One of the most underappreciated aspects of CCS is that the same chief complaint requires a fundamentally different approach depending on the clinical setting. Chest pain in the ER demands immediate stabilization and rule-out of life threats. Chest pain in the clinic calls for a thorough history, risk stratification, and possible referral. Chest pain on the hospital floor in a post-surgical patient triggers a targeted workup for PE, MI, or post-operative complications.

This article maps out how to adapt your approach for the most common CCS chief complaints across all three main settings: ER, Clinic, and Floor.

The Setting-First Decision Model

Before thinking about the chief complaint, the setting tells you three things:

1. Urgency level:

• ER = Assume worst-case until proven otherwise

• Clinic = Methodical, comprehensive workup

• Floor = Context-dependent (why are they admitted? What changed?)

2. Available resources:

• ER = Stat labs, portable imaging, resuscitation equipment

• Clinic = Basic labs, referral for imaging, outpatient prescriptions

• Floor = Stat labs and imaging available, but context of hospitalization drives workup

3. Disposition expectations:

• ER = Admit, discharge, or transfer

• Clinic = Treat and follow-up, refer, or send to ER

• Floor = Continue management, escalate to ICU, or discharge

Chest Pain by Setting

ER: Chest Pain

Mindset: Rule out the killers first (MI, PE, dissection, pneumothorax, tamponade)

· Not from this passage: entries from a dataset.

Lemma agrees_without k l m m' :
  (∀ k', k' ≠ k → m' !! k' = m !! k') → agrees l m → agrees (without k l) m'.
Proof.
  intros Hm Ha kv [Hne Hin]%list_elem_of_filter. rewrite Hm by done. by apply Ha.
Qed.

Lemma spec_step_agrees capacity o l m :
  agrees l m → agrees (spec_step capacity o l).1 (store_step m o).
Proof.
  intros Ha. destruct o as [k|k v|k]; simpl.
  - destruct (assoc k l) as [v|] eqn:Hk; simpl; [|done].
    intros kv [->|Hin]%elem_of_cons; [by apply (Ha (k, v)), assoc_elem|].
    by apply (agrees_without k l m m).
  - assert (Hm : ∀ k', k' ≠ k → <[k:=v]> m !! k' = m !! k') by (intros; by apply lookup_insert_ne).
    unfold spec_put. destruct (assoc k l) as [v'|] eqn:Hk; simpl;
      intros kv [->|Hin]%elem_of_cons; simpl; try apply lookup_insert_eq.
    + by apply (agrees_without k l m).
    + apply assoc_None in Hk. rewrite <- (without_notin k l Hk) in Hin.
      apply (agrees_without k l m); [done..|].
      revert Hin. case_match; [|done]. intros Hin.
      eapply elem_of_sublist; [exact Hin|apply removelast_sublist].
  - apply (agrees_without k l m); [|done]. intros. by apply lookup_delete_ne.
Qed.

(** The keys a history makes recent. *)
Definition touched (ops : list lru_op) : gset K :=
  list_to_set (omap (λ o, match o with LGet k | LPut k _ => Some k | LDelete _ => None end) ops).

Definition writes (k : K) (o : lru_op) : bool :=
  match o with LGet _ => false | LPut k' _ | LDelete k' => bool_decide (k' = k) end.

Lemma without_other k k' v l1 l2 :
  k ≠ k' → without k' (l1 ++ (k, v) :: l2) = without k' l1 ++ (k, v) :: without k' l2.
Proof. intros. unfold without. by rewrite filter_app, filter_cons_True. Qed.

(** [k] stays in the list as long as fewer than [capacity] keys, itself included, are
    in front of it or get in front. *)
Lemma spec_step_recent capacity o k v l1 l2 (S : gset K) :
  NoDup (l1 ++ (k, v) :: l2).*1 → list_to_set l1.*1 ⊆ S → writes k o = false →
  Z.of_nat (size ((S ∪ touched [o]) ∖ {[k]})) < capacity →
  ∃ l1' l2', (spec_step capacity o (l1 ++ (k, v) :: l2)).1 = l1' ++ (k, v) :: l2' ∧
    list_to_set l1'.*1 ⊆ S ∪ touched [o].
Proof.
  intros Hn HS Hw Hsize.
  assert (Hwo : ∀ k', list_to_set (without k' l1).*1 ⊆@{gset K} S).
  { intros k' x Hx%elem_of_list_to_set%without_keys. apply HS. set_solver. }
  assert (Hmove : ∀ k' v', k' ≠ k → k' ∈ touched [o] → ∃ l1' l2',
    (k', v') :: without k' (l1 ++ (k, v) :: l2) = l1' ++ (k, v) :: l2' ∧
    list_to_set l1'.*1 ⊆ S ∪ touched [o]).
  { intros k' v' Hne Ht. rewrite without_other by done.
    exists ((k', v') :: without k' l1), (without k' l2). split; [done|]. set_solver. }
  destruct o as [k'|k' v'|k']; simpl in Hw; try (apply bool_decide_eq_false in Hw).
  - simpl. destruct (assoc k' _) as [v'|] eqn:Hk; simpl; [|exists l1, l2; set_solver].
    destruct (decide (k' = k)) as [->|Hne]; [|apply Hmove; set_solver].
    exists [], (l1 ++ l2). rewrite without_split by done. rewrite assoc_split in Hk by done.
    split; [by simplify_eq|set_solver].
  - simpl. unfold spec_put. destruct (assoc k' _) as [v''|] eqn:Hk; simpl; [apply Hmove; set_solver|].
    apply assoc_None in Hk. destruct (Z.leb_spec capacity (Z.of_nat (length (l1 ++ (k, v) :: l2)))) as [Hfull|_].
    + exists ((k', v') :: l1), (removelast l2). split; [|set_solver].
      rewrite removelast_app by done. simpl. destruct l2; [|done].
      exfalso. rewrite length_app in Hfull. simpl in Hfull.
      rewrite fmap_app in Hn, Hk. apply NoDup_app in Hn as (Hn & Hd & _).
      assert (Hsub : list_to_set (k' :: l1.*1) ⊆ (S ∪ touched [LPut k' v']) ∖ {[k]}).
      { intros x Hx%elem_of_list_to_set. apply elem_of_difference. split; [set_solver|].
        intros ->%elem_of_singleton. apply elem_of_cons in Hx as [->|Hx]; [done|].
        apply (Hd k Hx). set_solver. }
      apply subseteq_size in Hsub. rewrite size_list_to_set in Hsub.
      * simpl in Hsub. rewrite length_fmap in Hsub. lia.
      * constructor; [set_solver|done].
    + exists ((k', v') :: l1), l2. set_solver.
  - simpl. rewrite without_other by done. exists (without k' l1), (without k' l2). set_solver.
Qed.
End spec.
Arguments lru_op : clear implicits.

(** ** [lruCache]: the map, the list and the heap of entries *)

Section lru.
Context {K V : Type} `{Countable K}.

Record entry := { entry_key : K; entry_value : V }.

(** [heap] and [next] are Go's allocator: [next] is the next free element. *)
Record lruCache := {
  capacity : Z; items : gmap K nat; order : list nat; heap : gmap nat entry; next : nat;
}.

Definition NewLRU (cap : Z) : lruCache :=
  {| capacity := cap; items := ∅; order := []; heap := ∅; next := 0 |}.

(** [container/list]: [Remove], [MoveToFront] and [Back] on the elements in the list. *)
Definition list_Remove (el : nat) (l : list nat) : list nat := filter (λ x, x ≠ el) l.
Definition list_MoveToFront (el : nat) (l : list nat) : list nat := el :: list_Remove el l.
Definition list_Back (l : list nat) : option nat := last l.

Definition Get (key : K) (c : lruCache) : lruCache * option V :=
  match items c !! key with
  | None => (c, None)
  | Some el =>
      ({| capacity := capacity c; items := items c; order := list_MoveToFront el (order c);
          heap := heap c; next := next c |},
       entry_value <$> heap c !! el)
  end.

(** The eviction of the last element when the list is full. *)
Definition evict (c : lruCache) : lruCache :=
  if capacity c <=? Z.of_nat (length (order c)) then
    match list_Back (order c) with
    | Some oldest =>
        {| capacity := capacity c;
           items := match heap c !! oldest with Some e => delete (entry_key e) (items c) | None => items c end;
           order := list_Remove oldest (order c); heap := heap c; next := next c |}
    | None => c
    end
  else c.

Definition Put (key : K) (value : V) (c : lruCache) : lruCache :=
  match items c !! key with
  | Some el =>
      {| capacity := capacity c; items := items c; order := list_MoveToFront el (order c);
         heap := alter (λ e, {| entry_key := entry_key e; entry_value := value |}) el (heap c);
         next := next c |}
  | None =>
      let c := evict c in
      let el := next c in
      {| capacity := capacity c; items := <[key := el]> (items c); order := el :: order c;
         heap := <[el := {| entry_key := key; entry_value := value |}]> (heap c); next := S el |}
  end.

Definition Delete (key : K) (c : lruCache) : lruCache :=
  match items c !! key with
  | Some el =>
      {| capacity := capacity c; items := delete key (items c); order := list_Remove el (order c);
         heap := heap c; next := next c |}
  | None => c
  end.

Definition lru_step (o : lru_op K V) (c : lruCache) : lruCache * option V :=
  match o with
  | LGet k => Get k c
  | LPut k v => (Put k v c, None)
  | LDelete k => (Delete k c, None)
  end.

(** A history of calls and the answers they give. *)
Fixpoint lru_run (ops : list (lru_op K V)) (c : lruCache) : lruCache * list (option V) :=
  match ops with
  | [] => (c, [])
  | o :: ops => let '(c, r) := lru_step o c in let '(c, rs) := lru_run ops c in (c, r :: rs)
  end.

Fixpoint spec_run (cap : Z) (ops : list (lru_op K V)) (l : list (K * V)) : list (K * V) * list (option V) :=
  match ops with
  | [] => (l, [])
  | o :: ops => let '(l, r) := spec_step cap o l in let '(l, rs) := spec_run cap ops l in (l, r :: rs)
  end.

(** ** Simulation *)

Definition pair_of (e : entry) : K * V := (entry_key e, entry_value e).

(** The association list a cache stands for. *)
Definition contents (h : gmap nat entry) (l : list nat) : list (K * V) :=
  omap (λ el, pair_of <$> h !! el) l.
Definition abs (c : lruCache) : list (K * V) := contents (heap c) (order c).

Definition lru_wf (c : lruCache) : Prop :=
  NoDup (order c) ∧
  (∀ k el, items c !! k = Some el ↔ el ∈ order c ∧ entry_key <$> heap c !! el = Some k) ∧
  (∀ el, el ∈ order c → is_Some (heap c !! el) ∧ (el < next c)%nat).

Lemma contents_step h el l :
  contents h (el :: l) =
  match h !! el with Some e => pair_of e :: contents h l | None => contents h l end.
Proof. unfold contents; simpl. by destruct (h !! el). Qed.

Lemma contents_cons h el e l : h !! el = Some e → contents h (el :: l) = pair_of e :: contents h l.
Proof. intros He. by rewrite contents_step, He. Qed.

Lemma contents_ext h h' l : (∀ el, el ∈ l → h !! el = h' !! el) → contents h l = contents h' l.
Proof.
  induction l as [|el l IH]; intros Heq; [done|].
  rewrite !contents_step, (Heq el), IH; [done|set_solver|set_solver].
Qed.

Opening orders: IV, monitor, EKG, troponin, CXR, aspirin (if ACS suspected)

Key actions: Serial troponins, advance clock for results, cardiology consult if ACS, CTPA if PE

Goal: Definitive diagnosis and stabilization within the case

Clinic: Chest Pain

Mindset: Risk stratify. Is this cardiac, GI, musculoskeletal, or anxiety?

Opening orders: Complete physical exam, EKG, basic labs

Key actions: If low-risk and reproducible with palpation → musculoskeletal workup/treatment. If cardiac risk factors → stress test referral. If GI symptoms → PPI trial. If alarm features (exertional, radiating, diaphoresis) → send to ER.

Goal: Determine whether the patient needs emergent evaluation or can be worked up outpatient

Floor: Chest Pain

Mindset: New chest pain in a hospitalized patient = PE, MI, or procedure-related complication until proven otherwise

Opening orders: Stat EKG, troponin, CXR, D-dimer

Key actions: Compare to baseline EKG if available. If post-surgical → high suspicion for PE. If on anticoagulation hold → consider MI.

Goal: Identify and treat the acute cause, escalate to ICU if needed

Shortness of Breath by Setting

ER: SOB

Mindset: Life-threatening causes first (PE, tension pneumothorax, anaphylaxis, acute MI)

Opening orders: O2, pulse ox, IV, cardiac monitor, CXR, EKG, ABG, BNP, troponin, D-dimer

Key actions: Branch based on CXR findings. Pulmonary edema → CHF pathway. Infiltrate → pneumonia. Clear lungs → PE workup. Wheezing → asthma/COPD.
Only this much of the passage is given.